======== Data excerpts ========

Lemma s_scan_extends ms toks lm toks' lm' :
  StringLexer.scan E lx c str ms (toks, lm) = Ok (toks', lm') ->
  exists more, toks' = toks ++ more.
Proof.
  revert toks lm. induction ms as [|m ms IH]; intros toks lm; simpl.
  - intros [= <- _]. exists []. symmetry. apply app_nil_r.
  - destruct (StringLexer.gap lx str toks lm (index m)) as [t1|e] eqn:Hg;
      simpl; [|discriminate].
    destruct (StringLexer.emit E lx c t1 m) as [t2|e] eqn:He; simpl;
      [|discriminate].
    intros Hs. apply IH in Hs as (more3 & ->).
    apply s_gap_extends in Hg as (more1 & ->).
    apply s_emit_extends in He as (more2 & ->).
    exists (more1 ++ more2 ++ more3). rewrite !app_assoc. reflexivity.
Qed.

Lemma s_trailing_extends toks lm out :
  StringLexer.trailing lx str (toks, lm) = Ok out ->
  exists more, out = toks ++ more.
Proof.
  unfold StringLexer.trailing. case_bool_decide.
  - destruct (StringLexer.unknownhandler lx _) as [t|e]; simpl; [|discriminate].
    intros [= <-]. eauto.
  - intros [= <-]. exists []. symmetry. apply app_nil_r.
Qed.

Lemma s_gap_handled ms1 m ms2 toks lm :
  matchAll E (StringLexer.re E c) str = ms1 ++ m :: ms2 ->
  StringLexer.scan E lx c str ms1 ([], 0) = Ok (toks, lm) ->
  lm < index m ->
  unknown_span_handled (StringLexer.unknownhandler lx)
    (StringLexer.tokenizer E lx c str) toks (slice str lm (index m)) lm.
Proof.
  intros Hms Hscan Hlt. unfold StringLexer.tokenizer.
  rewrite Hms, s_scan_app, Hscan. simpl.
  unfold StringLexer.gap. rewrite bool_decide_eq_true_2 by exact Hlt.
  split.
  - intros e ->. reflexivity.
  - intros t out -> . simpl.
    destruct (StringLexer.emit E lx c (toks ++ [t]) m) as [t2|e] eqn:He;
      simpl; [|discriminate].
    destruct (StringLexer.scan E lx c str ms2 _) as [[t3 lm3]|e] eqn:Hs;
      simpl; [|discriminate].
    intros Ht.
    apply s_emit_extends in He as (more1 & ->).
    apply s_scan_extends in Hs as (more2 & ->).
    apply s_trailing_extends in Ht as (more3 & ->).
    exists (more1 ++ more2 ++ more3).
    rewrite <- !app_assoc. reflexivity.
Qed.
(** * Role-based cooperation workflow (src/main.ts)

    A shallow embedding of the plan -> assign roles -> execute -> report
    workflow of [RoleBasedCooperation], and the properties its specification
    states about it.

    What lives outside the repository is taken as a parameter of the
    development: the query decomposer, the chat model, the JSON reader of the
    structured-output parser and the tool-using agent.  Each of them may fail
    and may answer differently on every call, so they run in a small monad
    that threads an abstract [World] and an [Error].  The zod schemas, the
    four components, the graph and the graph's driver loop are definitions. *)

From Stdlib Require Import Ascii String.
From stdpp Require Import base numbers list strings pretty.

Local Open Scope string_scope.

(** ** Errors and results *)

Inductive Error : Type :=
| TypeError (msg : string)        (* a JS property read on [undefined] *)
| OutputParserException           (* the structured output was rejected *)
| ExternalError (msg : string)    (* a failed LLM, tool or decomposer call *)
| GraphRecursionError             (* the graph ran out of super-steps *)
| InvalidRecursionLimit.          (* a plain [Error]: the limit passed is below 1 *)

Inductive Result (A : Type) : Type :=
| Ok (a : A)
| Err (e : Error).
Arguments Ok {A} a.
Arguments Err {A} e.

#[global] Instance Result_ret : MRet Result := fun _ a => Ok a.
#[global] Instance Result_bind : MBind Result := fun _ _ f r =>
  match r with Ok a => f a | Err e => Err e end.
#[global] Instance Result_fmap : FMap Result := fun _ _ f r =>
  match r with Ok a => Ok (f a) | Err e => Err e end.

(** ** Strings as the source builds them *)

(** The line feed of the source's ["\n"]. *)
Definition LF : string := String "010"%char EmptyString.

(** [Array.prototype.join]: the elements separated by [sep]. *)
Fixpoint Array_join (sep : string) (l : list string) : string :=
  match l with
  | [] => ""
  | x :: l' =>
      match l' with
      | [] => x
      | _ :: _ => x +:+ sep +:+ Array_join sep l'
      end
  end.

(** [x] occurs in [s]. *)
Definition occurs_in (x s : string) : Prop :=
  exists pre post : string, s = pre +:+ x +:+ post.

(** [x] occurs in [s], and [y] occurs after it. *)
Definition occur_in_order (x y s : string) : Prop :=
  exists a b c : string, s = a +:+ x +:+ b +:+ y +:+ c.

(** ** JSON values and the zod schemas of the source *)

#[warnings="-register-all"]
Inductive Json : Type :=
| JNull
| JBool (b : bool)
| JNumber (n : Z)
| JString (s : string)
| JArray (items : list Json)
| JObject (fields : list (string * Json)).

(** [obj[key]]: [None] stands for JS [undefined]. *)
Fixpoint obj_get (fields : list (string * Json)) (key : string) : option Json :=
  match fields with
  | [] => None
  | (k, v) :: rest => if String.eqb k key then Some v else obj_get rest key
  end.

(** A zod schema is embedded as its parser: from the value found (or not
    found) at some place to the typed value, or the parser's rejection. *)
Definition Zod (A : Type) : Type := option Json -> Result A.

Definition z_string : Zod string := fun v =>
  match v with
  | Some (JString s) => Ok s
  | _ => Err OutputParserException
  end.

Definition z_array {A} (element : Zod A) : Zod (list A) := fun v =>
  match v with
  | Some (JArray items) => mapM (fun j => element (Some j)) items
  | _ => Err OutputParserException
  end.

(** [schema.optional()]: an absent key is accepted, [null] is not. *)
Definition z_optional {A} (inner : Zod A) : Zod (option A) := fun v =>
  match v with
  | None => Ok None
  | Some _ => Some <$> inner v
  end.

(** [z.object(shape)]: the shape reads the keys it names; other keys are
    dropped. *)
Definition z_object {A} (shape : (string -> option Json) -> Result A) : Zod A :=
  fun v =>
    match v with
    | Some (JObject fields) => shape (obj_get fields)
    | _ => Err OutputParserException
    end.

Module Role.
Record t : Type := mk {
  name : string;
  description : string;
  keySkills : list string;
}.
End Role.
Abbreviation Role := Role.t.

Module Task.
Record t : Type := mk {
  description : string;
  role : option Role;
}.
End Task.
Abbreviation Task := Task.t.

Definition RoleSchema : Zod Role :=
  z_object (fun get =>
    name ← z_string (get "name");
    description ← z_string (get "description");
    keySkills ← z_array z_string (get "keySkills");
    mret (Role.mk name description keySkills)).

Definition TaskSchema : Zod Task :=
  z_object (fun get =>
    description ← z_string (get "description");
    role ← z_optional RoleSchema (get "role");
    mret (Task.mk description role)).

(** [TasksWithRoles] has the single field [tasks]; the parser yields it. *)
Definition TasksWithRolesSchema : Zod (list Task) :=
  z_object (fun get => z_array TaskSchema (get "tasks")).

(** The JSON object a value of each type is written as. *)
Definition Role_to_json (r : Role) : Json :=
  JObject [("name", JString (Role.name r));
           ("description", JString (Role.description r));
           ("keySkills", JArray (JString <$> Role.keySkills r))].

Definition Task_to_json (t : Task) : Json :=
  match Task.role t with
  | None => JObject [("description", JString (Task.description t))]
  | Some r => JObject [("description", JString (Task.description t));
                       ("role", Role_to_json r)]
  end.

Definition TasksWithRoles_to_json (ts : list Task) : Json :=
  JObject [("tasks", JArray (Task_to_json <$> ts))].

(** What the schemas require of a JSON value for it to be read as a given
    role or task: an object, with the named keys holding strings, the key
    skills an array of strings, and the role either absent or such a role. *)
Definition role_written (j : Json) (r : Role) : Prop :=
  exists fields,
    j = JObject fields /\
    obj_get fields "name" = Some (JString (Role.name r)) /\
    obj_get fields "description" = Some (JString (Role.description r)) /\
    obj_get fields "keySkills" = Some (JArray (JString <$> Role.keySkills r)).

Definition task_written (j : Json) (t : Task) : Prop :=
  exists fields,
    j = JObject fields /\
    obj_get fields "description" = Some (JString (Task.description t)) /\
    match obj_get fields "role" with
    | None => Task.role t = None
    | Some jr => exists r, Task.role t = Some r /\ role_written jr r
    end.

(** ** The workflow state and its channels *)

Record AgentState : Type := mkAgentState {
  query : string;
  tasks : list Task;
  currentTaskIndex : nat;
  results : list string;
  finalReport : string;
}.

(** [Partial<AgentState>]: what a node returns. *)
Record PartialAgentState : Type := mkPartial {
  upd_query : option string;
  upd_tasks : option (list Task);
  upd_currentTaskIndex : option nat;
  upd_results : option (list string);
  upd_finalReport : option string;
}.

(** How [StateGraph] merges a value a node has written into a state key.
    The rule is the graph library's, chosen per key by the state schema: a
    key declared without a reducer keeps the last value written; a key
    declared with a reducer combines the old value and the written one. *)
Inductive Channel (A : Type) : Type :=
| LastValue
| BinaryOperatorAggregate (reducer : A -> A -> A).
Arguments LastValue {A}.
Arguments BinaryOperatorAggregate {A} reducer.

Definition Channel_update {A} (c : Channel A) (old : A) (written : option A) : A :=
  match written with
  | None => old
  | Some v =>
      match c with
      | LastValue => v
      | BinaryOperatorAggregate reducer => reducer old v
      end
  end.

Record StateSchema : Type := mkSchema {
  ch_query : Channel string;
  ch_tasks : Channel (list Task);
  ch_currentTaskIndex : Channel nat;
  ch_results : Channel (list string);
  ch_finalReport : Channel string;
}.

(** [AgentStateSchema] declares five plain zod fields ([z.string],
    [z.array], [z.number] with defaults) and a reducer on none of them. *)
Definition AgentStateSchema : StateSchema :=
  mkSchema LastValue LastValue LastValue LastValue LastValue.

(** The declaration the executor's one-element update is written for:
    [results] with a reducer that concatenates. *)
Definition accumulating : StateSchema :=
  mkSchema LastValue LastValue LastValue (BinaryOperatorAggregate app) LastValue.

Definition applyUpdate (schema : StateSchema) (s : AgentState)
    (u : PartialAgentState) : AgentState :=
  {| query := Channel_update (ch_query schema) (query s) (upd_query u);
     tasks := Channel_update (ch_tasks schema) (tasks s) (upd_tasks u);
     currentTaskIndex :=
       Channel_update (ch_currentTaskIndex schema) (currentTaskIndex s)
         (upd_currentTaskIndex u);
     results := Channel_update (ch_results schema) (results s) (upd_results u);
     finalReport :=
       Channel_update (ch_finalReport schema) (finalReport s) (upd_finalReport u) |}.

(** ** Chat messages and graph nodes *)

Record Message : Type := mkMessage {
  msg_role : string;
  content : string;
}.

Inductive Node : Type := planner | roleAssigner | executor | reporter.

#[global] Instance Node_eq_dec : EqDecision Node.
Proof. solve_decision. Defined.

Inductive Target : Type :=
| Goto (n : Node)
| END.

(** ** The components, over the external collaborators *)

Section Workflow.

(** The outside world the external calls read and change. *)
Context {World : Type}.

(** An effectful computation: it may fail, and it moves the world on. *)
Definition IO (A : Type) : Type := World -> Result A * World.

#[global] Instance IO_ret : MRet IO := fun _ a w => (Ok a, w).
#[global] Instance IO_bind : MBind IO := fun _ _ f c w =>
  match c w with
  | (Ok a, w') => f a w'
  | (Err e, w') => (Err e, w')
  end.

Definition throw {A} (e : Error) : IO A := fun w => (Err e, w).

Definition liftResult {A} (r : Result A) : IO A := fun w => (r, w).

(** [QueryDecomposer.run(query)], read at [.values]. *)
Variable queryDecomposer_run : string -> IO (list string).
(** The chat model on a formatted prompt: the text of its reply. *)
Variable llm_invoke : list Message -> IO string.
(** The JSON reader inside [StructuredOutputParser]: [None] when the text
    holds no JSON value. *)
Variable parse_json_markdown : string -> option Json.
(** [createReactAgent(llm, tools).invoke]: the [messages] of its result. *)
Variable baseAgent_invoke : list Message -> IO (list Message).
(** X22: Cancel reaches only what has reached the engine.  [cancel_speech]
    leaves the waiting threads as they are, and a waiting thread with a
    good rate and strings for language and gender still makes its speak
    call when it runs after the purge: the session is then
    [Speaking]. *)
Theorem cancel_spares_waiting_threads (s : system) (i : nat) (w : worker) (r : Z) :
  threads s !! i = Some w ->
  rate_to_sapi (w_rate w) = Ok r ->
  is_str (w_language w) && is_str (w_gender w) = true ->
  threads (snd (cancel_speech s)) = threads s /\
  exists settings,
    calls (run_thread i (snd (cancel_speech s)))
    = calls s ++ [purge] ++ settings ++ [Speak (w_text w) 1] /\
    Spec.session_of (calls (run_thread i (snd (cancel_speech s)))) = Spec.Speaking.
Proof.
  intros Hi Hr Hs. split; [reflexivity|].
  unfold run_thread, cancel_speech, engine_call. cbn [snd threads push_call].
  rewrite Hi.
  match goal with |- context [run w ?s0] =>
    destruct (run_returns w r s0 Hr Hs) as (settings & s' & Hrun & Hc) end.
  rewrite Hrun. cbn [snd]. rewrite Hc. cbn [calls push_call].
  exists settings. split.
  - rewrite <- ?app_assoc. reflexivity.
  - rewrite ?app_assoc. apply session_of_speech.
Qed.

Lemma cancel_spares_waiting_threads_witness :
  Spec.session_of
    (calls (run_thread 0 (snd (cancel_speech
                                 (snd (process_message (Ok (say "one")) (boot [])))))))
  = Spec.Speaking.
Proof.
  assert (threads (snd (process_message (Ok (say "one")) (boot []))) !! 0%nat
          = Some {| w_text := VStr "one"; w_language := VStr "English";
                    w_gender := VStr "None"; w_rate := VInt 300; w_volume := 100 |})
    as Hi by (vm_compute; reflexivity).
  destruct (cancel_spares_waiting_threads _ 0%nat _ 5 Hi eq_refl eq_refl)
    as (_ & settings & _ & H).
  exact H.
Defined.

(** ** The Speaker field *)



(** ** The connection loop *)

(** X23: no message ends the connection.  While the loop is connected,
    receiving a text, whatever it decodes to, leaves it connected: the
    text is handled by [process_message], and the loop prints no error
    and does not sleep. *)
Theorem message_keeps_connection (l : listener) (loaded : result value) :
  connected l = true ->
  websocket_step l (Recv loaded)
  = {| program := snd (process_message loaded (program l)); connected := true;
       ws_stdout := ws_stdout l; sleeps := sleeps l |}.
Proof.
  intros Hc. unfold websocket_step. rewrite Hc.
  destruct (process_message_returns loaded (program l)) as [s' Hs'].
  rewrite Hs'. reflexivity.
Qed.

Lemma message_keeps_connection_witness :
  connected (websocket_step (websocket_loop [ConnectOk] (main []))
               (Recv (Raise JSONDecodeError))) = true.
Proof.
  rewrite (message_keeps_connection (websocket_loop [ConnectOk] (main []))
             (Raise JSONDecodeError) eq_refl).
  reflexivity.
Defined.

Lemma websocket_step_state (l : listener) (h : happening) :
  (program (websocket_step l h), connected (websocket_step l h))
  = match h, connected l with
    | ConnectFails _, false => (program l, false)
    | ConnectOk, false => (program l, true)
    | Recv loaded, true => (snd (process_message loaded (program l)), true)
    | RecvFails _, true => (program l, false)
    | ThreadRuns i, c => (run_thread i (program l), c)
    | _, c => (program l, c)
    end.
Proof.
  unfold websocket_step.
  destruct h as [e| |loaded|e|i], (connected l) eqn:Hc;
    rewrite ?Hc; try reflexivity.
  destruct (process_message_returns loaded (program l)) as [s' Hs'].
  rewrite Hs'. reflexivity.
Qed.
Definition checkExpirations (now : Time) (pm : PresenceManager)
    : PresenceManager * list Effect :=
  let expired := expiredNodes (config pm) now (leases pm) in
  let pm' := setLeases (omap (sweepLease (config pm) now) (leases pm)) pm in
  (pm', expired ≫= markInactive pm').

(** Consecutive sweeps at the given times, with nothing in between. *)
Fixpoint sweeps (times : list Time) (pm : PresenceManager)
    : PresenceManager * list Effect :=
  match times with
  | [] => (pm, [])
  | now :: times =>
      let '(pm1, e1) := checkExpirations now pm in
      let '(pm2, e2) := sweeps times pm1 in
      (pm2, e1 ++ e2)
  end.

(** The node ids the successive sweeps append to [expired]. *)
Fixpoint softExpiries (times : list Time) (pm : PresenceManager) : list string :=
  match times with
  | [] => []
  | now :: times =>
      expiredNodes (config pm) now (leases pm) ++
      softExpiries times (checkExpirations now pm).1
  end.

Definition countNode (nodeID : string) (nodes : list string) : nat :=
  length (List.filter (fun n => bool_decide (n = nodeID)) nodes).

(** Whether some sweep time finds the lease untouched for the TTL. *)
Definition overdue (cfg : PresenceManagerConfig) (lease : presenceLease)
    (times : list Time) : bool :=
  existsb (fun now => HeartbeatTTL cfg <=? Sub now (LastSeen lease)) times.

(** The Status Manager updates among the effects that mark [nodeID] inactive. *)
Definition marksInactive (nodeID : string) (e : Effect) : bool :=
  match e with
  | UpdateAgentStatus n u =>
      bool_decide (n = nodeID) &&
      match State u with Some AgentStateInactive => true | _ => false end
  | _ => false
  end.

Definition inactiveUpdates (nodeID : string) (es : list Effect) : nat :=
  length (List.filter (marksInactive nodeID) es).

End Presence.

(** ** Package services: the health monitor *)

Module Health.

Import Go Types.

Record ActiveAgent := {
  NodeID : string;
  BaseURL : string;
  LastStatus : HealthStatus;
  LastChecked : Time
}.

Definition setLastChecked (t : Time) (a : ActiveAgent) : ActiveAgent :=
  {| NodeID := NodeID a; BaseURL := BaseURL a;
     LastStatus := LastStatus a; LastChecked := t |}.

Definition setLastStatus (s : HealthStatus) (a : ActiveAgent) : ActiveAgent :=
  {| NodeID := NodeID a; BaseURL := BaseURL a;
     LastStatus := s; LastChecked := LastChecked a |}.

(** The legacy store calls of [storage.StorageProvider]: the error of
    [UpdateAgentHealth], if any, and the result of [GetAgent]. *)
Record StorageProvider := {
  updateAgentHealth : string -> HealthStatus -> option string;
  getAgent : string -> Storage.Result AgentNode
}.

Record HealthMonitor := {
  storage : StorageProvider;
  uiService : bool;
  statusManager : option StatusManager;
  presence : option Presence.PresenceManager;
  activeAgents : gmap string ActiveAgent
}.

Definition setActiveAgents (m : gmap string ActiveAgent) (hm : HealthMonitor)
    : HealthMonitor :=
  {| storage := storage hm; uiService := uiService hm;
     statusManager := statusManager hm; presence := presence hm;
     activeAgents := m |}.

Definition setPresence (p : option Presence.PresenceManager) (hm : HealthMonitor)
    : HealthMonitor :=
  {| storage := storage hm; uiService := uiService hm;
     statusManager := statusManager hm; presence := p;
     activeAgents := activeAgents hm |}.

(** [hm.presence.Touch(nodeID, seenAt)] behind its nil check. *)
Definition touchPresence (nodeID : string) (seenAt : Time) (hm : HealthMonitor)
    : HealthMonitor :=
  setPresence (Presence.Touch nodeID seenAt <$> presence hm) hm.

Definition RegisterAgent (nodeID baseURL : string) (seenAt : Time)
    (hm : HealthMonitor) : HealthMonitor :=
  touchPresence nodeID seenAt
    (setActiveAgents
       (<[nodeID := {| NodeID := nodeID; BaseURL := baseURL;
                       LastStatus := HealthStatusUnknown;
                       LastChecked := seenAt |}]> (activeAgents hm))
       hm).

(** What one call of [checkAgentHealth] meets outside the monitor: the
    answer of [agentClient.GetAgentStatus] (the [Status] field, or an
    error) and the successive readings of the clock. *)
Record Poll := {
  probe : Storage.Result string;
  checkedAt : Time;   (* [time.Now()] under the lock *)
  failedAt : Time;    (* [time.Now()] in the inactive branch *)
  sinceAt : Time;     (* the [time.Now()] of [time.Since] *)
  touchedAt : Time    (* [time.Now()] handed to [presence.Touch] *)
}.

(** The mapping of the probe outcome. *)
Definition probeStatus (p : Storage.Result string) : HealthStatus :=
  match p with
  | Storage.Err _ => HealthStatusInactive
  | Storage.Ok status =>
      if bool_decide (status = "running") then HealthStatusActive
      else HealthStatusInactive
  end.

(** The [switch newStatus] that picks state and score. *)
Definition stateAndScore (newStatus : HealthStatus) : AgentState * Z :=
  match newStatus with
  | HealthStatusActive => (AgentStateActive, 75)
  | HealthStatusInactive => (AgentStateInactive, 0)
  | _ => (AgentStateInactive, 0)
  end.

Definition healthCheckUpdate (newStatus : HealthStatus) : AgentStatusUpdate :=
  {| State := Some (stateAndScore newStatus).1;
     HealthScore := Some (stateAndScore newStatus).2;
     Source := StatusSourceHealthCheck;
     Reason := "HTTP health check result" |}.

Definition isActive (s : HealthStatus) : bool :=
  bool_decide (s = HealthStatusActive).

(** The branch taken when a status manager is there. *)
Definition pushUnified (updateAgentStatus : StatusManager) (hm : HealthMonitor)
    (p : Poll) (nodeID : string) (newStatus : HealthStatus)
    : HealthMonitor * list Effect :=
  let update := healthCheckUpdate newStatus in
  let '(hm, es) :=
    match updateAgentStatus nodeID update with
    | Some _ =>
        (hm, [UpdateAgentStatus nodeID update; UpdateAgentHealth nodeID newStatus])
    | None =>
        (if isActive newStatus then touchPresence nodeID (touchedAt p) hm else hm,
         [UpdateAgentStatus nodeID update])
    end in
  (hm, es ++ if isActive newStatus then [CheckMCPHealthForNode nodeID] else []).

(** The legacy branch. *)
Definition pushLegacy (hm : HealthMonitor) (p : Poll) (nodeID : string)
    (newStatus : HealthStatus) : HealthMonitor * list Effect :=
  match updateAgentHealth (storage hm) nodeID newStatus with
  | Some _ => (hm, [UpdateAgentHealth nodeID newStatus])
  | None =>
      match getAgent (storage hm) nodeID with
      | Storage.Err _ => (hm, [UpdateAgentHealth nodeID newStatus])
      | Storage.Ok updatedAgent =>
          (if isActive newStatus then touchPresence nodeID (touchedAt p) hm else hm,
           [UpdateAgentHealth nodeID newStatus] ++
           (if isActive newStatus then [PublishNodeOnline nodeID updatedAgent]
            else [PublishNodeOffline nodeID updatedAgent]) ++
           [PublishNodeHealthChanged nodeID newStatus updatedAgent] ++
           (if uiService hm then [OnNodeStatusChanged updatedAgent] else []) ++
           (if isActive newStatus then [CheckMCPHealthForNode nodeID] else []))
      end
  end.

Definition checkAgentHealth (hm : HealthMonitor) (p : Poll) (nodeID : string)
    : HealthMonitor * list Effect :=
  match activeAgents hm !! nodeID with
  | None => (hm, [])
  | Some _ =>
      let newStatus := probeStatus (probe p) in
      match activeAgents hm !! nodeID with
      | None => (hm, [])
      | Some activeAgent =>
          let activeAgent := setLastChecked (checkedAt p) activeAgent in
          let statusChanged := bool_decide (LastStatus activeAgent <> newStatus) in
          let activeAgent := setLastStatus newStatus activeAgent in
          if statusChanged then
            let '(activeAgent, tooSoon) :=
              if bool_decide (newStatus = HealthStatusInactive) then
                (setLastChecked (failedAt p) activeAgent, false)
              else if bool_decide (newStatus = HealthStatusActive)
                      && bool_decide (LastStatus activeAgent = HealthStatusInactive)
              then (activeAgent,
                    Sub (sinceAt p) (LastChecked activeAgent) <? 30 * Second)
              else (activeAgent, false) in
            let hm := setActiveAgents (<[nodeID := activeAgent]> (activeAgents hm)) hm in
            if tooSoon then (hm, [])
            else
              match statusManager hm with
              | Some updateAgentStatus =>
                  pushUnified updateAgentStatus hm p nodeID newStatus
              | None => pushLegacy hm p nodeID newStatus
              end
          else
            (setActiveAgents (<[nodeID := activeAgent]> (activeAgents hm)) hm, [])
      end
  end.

========

Exercise instructions:
Out of the records, collect only those lines that contain the string "declared".

Your response:
    key declared without a reducer keeps the last value written; a key
    declared with a reducer combines the old value and the written one. *)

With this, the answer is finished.